(* ===== verification/SelectionProperties.v ===== *)
(** * Features and ranks of the opening-range selection

    What one closed window always yields, the table of a panel, and the rank of
    an instrument as the number of ready instruments the order puts before it.

    Then the theorems of the daily selection, and of the hourly session: its
    next close, and that it chooses the members the daily selection chooses. *)

From Stdlib Require Import QArith Lqa.
From S2P Require Import Prelude PyString Sha256 PyDecimal DecimalFacts DecimalContext.
From S2P Require Import Identities Ticket Universe Signal Market Detector Selection TextFacts DetectorFacts.
From S2P Require Import DecimalText.
From S2P Require Import CrossMarginStress OrbSelection.
#[local] Open Scope Z_scope.

(** A window that its validators let through. *)
Definition closed_window (w : SelectionSourceWindow) : Prop :=
  validate_SelectionSourceWindow w = Ok w ∧
  Forall (λ k, validate_SelectionKline k = Ok k) (sw_klines w).

(** ** Lists along an order *)

Section filters.
Context {A : Type} (P : A → Prop) `{!∀ x, Decision (P x)}.

Lemma filter_all l : Forall P l → filter P l = l.
Proof. induction 1; [done|]. rewrite filter_cons_True by done. by f_equal. Qed.

Lemma filter_none l : Forall (λ x, ¬ P x) l → filter P l = [].
Proof. induction 1; [done|]. by rewrite filter_cons_False. Qed.
End filters.

Section ranks.
Context {A : Type} (le : A → A → bool).
Context (le_total : ∀ a b, le a b = true ∨ le b a = true).

(** The position of a member is the number of those strictly before it. *)
Lemma position_counts (l : list A) i x :
  StronglySorted le l → l !! i = Some x →
  (∀ a b, a ∈ l → b ∈ l → le a b = true → le b a = true → a = b) → NoDup l →
  length (filter (λ y, le x y = false) l) = i.
Proof.
  intros Hs Hi Hanti Hnd. apply list_elem_of_split_length in Hi as (l1 & l2 & -> & ->).
  rewrite filter_app, length_app.
  apply StronglySorted_app in Hs as (Hcross & H1 & H2). apply StronglySorted_cons in H2 as [Hx H2].
  apply NoDup_app in Hnd as (_ & Hdis & Hnd). rewrite Forall_forall in Hx.
  rewrite (filter_all _ l1), (filter_none _ (x :: l2)); [cbn; lia| |].
  - apply Forall_cons. split; [by destruct (le_total x x) as [->| ->]|].
    apply Forall_forall. intros y Hy. specialize (Hx y Hy). apply Is_true_true in Hx. by rewrite Hx.
  - apply Forall_forall. intros y Hy. apply not_true_is_false. intros Hxy.
    apply (Hdis y Hy). rewrite (Hanti y x); [left|apply elem_of_app; by left| |
      by apply Is_true_true, Hcross; [|left]|done]. apply elem_of_app. right. left.
Qed.
End ranks.

(** [dict(...)] of distinct keys. *)
Lemma dict_insert_fresh {A} k (v : A) d : k ∉ d.*1 → dict_insert k v d = d ++ [(k, v)].
Proof.
  induction d as [|[k' v'] d IH]; [done|]. cbn. intros H. apply not_elem_of_cons in H as [H1 H2].
  rewrite bool_decide_eq_false_2 by done. by rewrite IH.
Qed.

### What you are asked to do
Return only the number of lines above that include the word "Require".

### Solution to this problem
5